# co2 explosion? dangers?



## ara35 (Oct 12, 2008)

Well i just bought a co2 tank, regulator, needle valve. Is there a chance of explosion or huge leakage? is this common or somewhat ridiculous?


----------



## nokturnalkid (Feb 27, 2007)

I don't think those tanks would explode as long as there hydrotest was good. They can become mini rockets if you somehow break off the stem and it is still full. The only thing I would really worry about is it leaking into somewhere that doesn't have very good ventilation. Could cause some co2 poisoning. But even when the connections(not the tank) leak, the amount of co2 that is actually coming out at once is very miniscule. I've emptied a 5lb tank in my bedroom with no ill effects. I say as long as the hydrotest is good(co2 places won't refill if test is out of date) and the tank is standing in a sturdy area, they are very safe. As for killing tank inhabitants due to excess co2, that is a whole other subject.


----------



## Rachel (Mar 21, 2003)

I don't think I'd be banging the tank with a hammer, or lighting it with a torch. Normal home/aquarium use, you're safe enough. 
2 separate times, I've come home to a tank full of casualties due to C02 dumping. I tossed the Milwaukee regulator in the trash, got a Rex Grigg, and have had no problems since. 
Enjoy!


----------



## JeffyFunk (Apr 6, 2006)

Several things to keep in mind for proper cylinder use...

First of all, CO2 is not a flammable gas so there is no chance of explosion. (While CO2 is known to react w/ some metals and metal compounds, CO2 is unlikely to create the conditions necessary to initiate a fire (it is used in fire extinguishers after all...)). CO2 poisoning by asphyxiation, however, is always possible but really shouldn't be a concern as long as your cylinder is located in an area w/ normal ventilation. 

Second of all, the most important thing you can do is secure your cylinder(s) so it can't fall over or get tipped over. Most people just place them under the aquarium in the cabinet stand so it's hidden and unlikely to get tipped or knocked over. Generally, the weakest point of a pressurized gas system is the regulator, not the cylinder itself so if the system gets knocked over, the regulator would be more likely to break than the cylinder itself. To secure your cylinder, you can secure it to the wall w/ something as simple as duct tape or by placing the cylinder in a high walled plastic container (think rubbermaid) so it won't fall all the way down and hit the floor. 

Third, if you are worried about leakage, you can check your regulator connections w/ a soap solution such as Snoop. Simply spray the connections w/ the soapy solution - if you have a leak, bubbles will form. 

Finally, as Rachel has mentioned, the problem of dumping is not really due to the cylinder (cylinders have to pressure checked on a regular basis - the date should be stamped in your cylinder (i.e. it's not a removable sticker)), but rather a property of the regulator.

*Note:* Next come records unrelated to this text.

(** Own property lookup in an object literal; the last binding of a
    key wins, as in an object built by assignment or spread. *)
Fixpoint lookup (k : string) (props : list (string * value))
  : option value :=
  match props with
  | [] => None
  | (k', v) :: rest =>
      match lookup k rest with
      | Some w => Some w
      | None => if k' =? k then Some v else None
      end
  end.

(** [o[k]] for a key that names a row field or [id]: a TypeError on
    null and undefined, the own property of an object, and
    [undefined] on every other value (no such property on a
    primitive or on an array). *)
Definition get (o : value) (k : string) : result value :=
  match o with
  | undefined | null =>
      Err (TypeError "Cannot read properties of null or undefined")
  | JObj props =>
      Ok match lookup k props with Some v => v | None => undefined end
  | _ => Ok undefined
  end.

(** [o?.[k]] *)
Definition get_opt (o : value) (k : string) : value :=
  match get o k with
  | Ok v => v
  | Err _ => undefined
  end.

(** White space removed by [String.prototype.trim], among the code
    units below 256: TAB, LF, VT, FF, CR, SP and NBSP. *)
Definition is_white_space (c : ascii) : bool :=
  let n := nat_of_ascii c in
  (Nat.leb 9 n && Nat.leb n 13) || Nat.eqb n 32 || Nat.eqb n 160.

Fixpoint trimStart (s : string) : string :=
  match s with
  | String c rest => if is_white_space c then trimStart rest else s
  | EmptyString => EmptyString
  end.

Fixpoint trimEnd (s : string) : string :=
  match s with
  | EmptyString => EmptyString
  | String c rest =>
      let rest' := trimEnd rest in
      if is_white_space c && (rest' =? "") then EmptyString
      else String c rest'
  end.

Definition trim (s : string) : string := trimEnd (trimStart s).

(** [s.split(sep)] for a one-character separator: never empty. *)
Fixpoint split (sep : ascii) (s : string) : list string :=
  match s with
  | EmptyString => [EmptyString]
  | String c rest =>
      if Ascii.eqb c sep then EmptyString :: split sep rest
      else match split sep rest with
           | [] => [String c EmptyString]
           | piece :: pieces => String c piece :: pieces
           end
  end.

Definition comma : ascii := ","%char.

(** [strings.includes(x)] for an array of strings: SameValueZero
    relates a string only to an equal string. *)
Definition includes_value (strings : list string) (x : value) : bool :=
  match x with
  | JStr s => existsb (String.eqb s) strings
  | _ => false
  end.

(** [values.includes(s)] for a string [s]. *)
Definition includes_string (values : list value) (s : string) : bool :=
  existsb (fun v => match v with JStr t => t =? s | _ => false end) values.

(** [hay.indexOf(needle)]; [None] stands for -1. *)
Definition indexOf (hay needle : string) : option nat :=
  String.index 0 needle hay.

End Operators.

(** Decimal digits, as printed by [Number.prototype.toString] and
    template literals for integers. *)
Definition digit (n : Z) : string :=
  String (ascii_of_nat (48 + Z.to_nat (n mod 10))) EmptyString.

(** Decimal digits of a non-negative integer. *)
Fixpoint digits (fuel : nat) (n : Z) : string :=
  match fuel with
  | O => digit n
  | S fuel' =>
      if (n <? 10)%Z then digit n
      else digits fuel' (n / 10)%Z ++ digit n
  end.

Definition Z_to_string (n : Z) : string :=
  if (n <? 0)%Z then "-" ++ digits (Z.to_nat (Z.log2 (- n))) (- n)
  else digits (Z.to_nat (Z.log2 n)) n.

End Js.

(* ================================================================== *)
(** * The enumerations of nocodb-sdk *)
(* ================================================================== *)

Module Sdk.

(** [UITypes]: the members the sources name; every other member of the
    enumeration is an [OtherUIType]. *)
Inductive UITypes : Type :=
| LinkToAnotherRecord | ForeignKey | Lookup | SingleLineText | Attachment
| Date | Decimal | Formula | Rollup | DateTime | CreatedTime
| LastModifiedTime | Barcode | QrCode | Links | User | CreatedBy
| LastModifiedBy
| OtherUIType (name : string).

(** [RelationTypes] *)
Inductive RelationTypes : Type :=
| HAS_MANY | BELONGS_TO | MANY_TO_MANY | ONE_TO_ONE.

End Sdk.

(* ================================================================== *)
(** * webhookHelpers.ts *)
(* ================================================================== *)

Module Webhook.
Import Js Sdk.

(** [filter.logical_op]: ['and' | 'or' | 'not'], possibly unset. *)
Inductive LogicalOp : Type := op_and | op_or | op_not.
(** [read_string(f)] *)
Definition read_string : M str :=
  raw <- f_read 8 ;;
  length <- unpack 8 raw ;;
  if 10000 <? length then
    print (f ["Warning: String length "; str_of_int length;
              " seems too large, file may be corrupted"]) ;;;
    ret CORRUPTED
  else
    data <- f_read length ;;
    match decode data with
    | Some s => ret s
    | None => ret (decode_replace data)
    end.

(** The [type_sizes] literal, written twice in the source with the same
    contents. *)
Definition type_sizes : dict :=
  [(0, 1); (1, 1); (2, 1); (3, 2); (4, 2); (5, 4); (6, 4); (7, 4);
   (8, 8); (9, 8); (10, 8)].

Section Value.

(** The two [type_sizes] tables: the one consulted for array elements and the
    one consulted for scalar values. *)
Variables array_sizes scalar_sizes : dict.

(** One element of a STRING array (the body of [for j in range(array_len)]). *)
Definition array_string (j : N) : M unit :=
  raw <- f_read 8 ;;
  str_len <- unpack 8 raw ;;
  if 10000 <? str_len then
    print "      Warning: String in array too large, stopping" ;;;
    return_
  else
    _ <- f_read str_len ;;
    ret tt.

(** "Skip the value data based on type": the [if]/[elif]/[else] on
    [type_value]. *)
Definition skip_value_with (key : str) (type_value : N) : M unit :=
  if type_value =? 8 then
    raw <- f_read 8 ;;
    value_len <- unpack 8 raw ;;
    if 10000 <? value_len then
      print (f ["      Warning: String value length "; str_of_int value_len;
                " too large, skipping"]) ;;;
      break
    else
      value <- f_read value_len ;;
      if String.eqb key watch_key then
        match decode value with
        | Some s => print (f ["      Value: '"; s; "'"])
        | None => print (f ["      Value (hex): "; bytes_hex value])
        end
      else ret tt
  else if type_value =? 9 then
    raw <- f_read 4 ;;
    array_type <- unpack 4 raw ;;
    raw <- f_read 8 ;;
    array_len <- unpack 8 raw ;;
    (if String.eqb key watch_key then
       print (f ["      Array type: "; str_of_int array_type;
                 ", Array length: "; str_of_int array_len])
     else ret tt) ;;;
    if 100000 <? array_len then
      print (f ["      Warning: Array length "; str_of_int array_len;
                " too large, stopping"]) ;;;
      break
    else if array_type =? 8 then
      for_range 0 (N.to_nat array_len) array_string
    else
      match get array_sizes array_type with
      | Some size => _ <- f_read (array_len * size) ;; ret tt
      | None => ret tt
      end
  else
    match get scalar_sizes type_value with
    | Some size => _ <- f_read size ;; ret tt
    | None => ret tt
    end.

End Value.

Definition skip_value : str -> N -> M unit := skip_value_with type_sizes type_sizes.

(** The statements under [try:] for iteration [i]. *)
Definition entry_try (i : N) : M unit :=
  key <- read_string ;;
  if String.eqb key CORRUPTED then
    print (f ["  "; fmt_2d (i + 1); ". Corrupted key, stopping"]) ;;;
    break
  else
    raw <- f_read 4 ;;
    type_value <- unpack 4 raw ;;
    print_end (f ["  "; fmt_2d (i + 1); ". Key: '"; key; "', Type: ";
                  str_of_int type_value]) "" ;;;
    (if String.eqb key watch_key then
       print (f [" *** FOUND tokenizer.ggml.pre with type ";
                 str_of_int type_value; " ***"])
     else print "") ;;;
    skip_value key type_value.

The best way to avoid dumping is (1) use a high quality regulator, (2) don't use your cylinder when the pressure falls below ~400 psi or (3) both of the above.


----------



## rwong2k (Jan 13, 2005)

Rachel said:


> I don't think I'd be banging the tank with a hammer, or lighting it with a torch. Normal home/aquarium use, you're safe enough.
> 2 separate times, I've come home to a tank full of casualties due to C02 dumping. I tossed the Milwaukee regulator in the trash, got a Rex Grigg, and have had no problems since.
> Enjoy!


sane thing happened with me with a Milwaukee regulator, my fish =(


----------



## JERP (Feb 4, 2003)

The biggest danger from a CO2 tank is when taking it to get filled. Strap it down in you car or truck in case you're in an accident and keep it out of the sun. Drive carefully.


----------



## hooha (Apr 21, 2005)

all good points....

For our uses, the most likely cause of human harm is by a tank knocking over, breaking off it's top and becoming a projectile.....I recall someone mentioning this happening to them a few years back on one of the plant forums.....secure it with rope in your car and under your tank and this is minimized.....


----------



## JERP (Feb 4, 2003)

fortunately, It's been determined that a punctured tank will not explode like a grenade. A punctured tank will just fly around the room breaking things.

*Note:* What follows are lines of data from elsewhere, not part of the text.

(** [save_model_flashes] over the database that keeps no UPDATE: the
    administrator is told that the password was changed. *)
Lemma save_model_flashes_witness :
  Admin.save_model (Orm.from_db 1 old_row) secret_form old_world
    = (Ok changed_settings,
       (Admin.save_model (Orm.from_db 1 old_row) secret_form old_world).2) /\
  flashes (Admin.save_model (Orm.from_db 1 old_row) secret_form old_world).2
    = (flashes old_world ++
       if truthy (Admin.new_password secret_form)
       then [PasswordChanged] else [])%list.
Proof.
  assert (Hrun :
    Admin.save_model (Orm.from_db 1 old_row) secret_form old_world
    = (Ok changed_settings,
       (Admin.save_model (Orm.from_db 1 old_row) secret_form old_world).2))
    by (vm_compute; reflexivity).
  split; [exact Hrun |].
  exact (save_model_flashes _ _ _ _ _ Hrun).
Defined.
End OnLossy.

Section OnShared.
#[local] Existing Instance shared.
#[local] Existing Instance cleartext_hasher.

(** [get_settings_overwrites_other_writer] when the other process
    inserts [old_row] right after the SELECT. *)
Lemma get_settings_overwrites_other_writer_witness :
  store (shared_world [Some old_row]) = (∅, [Some old_row]) /\
  (∅ : Table) !! 1 = None /\
  exists settings w',
    Models.get_settings (shared_world [Some old_row]) = (Ok settings, w') /\
    (store w').1 !! 1
      = Some (mkSettingsRow
                (hasher_encode (entropy (shared_world [Some old_row]))
                   Models.default_password)
                (row_created_at old_row) (row_updated_at old_row) true) /\
    access_password_hash settings
      = hasher_encode (entropy (shared_world [Some old_row]))
          Models.default_password /\
    trace w'
      = (trace (shared_world [Some old_row])
         ++ [QSelect 1; QExists 1; QUpdate 1; QSelect 1])%list.
Proof.
  split; [reflexivity |]. split; [reflexivity |].
  apply (get_settings_overwrites_other_writer
           (shared_world [Some old_row]) ∅ old_row []);
    reflexivity.
Defined.

(** [get_settings_raises_beside_other_writer] when the other process
    inserts [old_row] right after the EXISTS. *)
Lemma get_settings_raises_beside_other_writer_witness :
  store (shared_world [None; Some old_row]) = (∅, [None; Some old_row]) /\
  (∅ : Table) !! 1 = None /\
  exists w',
    Models.get_settings (shared_world [None; Some old_row])
      = (Raise IntegrityError, w') /\
    (store w').1 !! 1 = Some old_row /\
    trace w'
      = (trace (shared_world [None; Some old_row])
         ++ [QSelect 1; QExists 1; QInsert 1])%list.
Proof.
  split; [reflexivity |]. split; [reflexivity |].
  apply (get_settings_raises_beside_other_writer
           (shared_world [None; Some old_row]) ∅ old_row []);
    reflexivity.
Defined.
End OnShared.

http://mythbustersresults.com/special8


----------



## Rachel (Mar 21, 2003)

JERP said:


> fortunately, It's been determined that a punctured tank will not explode like a grenade. A punctured tank will just fly around the room breaking things.
> 
> http://mythbustersresults.com/special8


Phew! I'm so relieved to hear! I guess I can stop poking my tank repeatedly with a chop-stick, eh?


----------



## armedbiggiet (May 6, 2006)

Haha this is not a weapon. There is a safty valve on it so when the pressure got too much that would break and release every thing at once. When they do they are loud like a bomb and looks like white smoke coming out. We left it on the car one hot summer right after refill and by the time we started driving again it explode from that safty valve.



JERP said:


> fortunately, It's been determined that a punctured tank will not explode like a grenade. A punctured tank will just fly around the room breaking things.
> 
> http://mythbustersresults.com/special8


----------



## armedbiggiet (May 6, 2006)

JERP said:


> fortunately, It's been determined that a punctured tank will not explode like a grenade. A punctured tank will just fly around the room breaking things.
> 
> http://mythbustersresults.com/special8


If they ever explode through the body of the tank, For aluminum tank, it would just have a crake on it. And for steel tank it would open like a flower. All these would be in one peice, as there is a reason why they build it with a certain thickness.


----------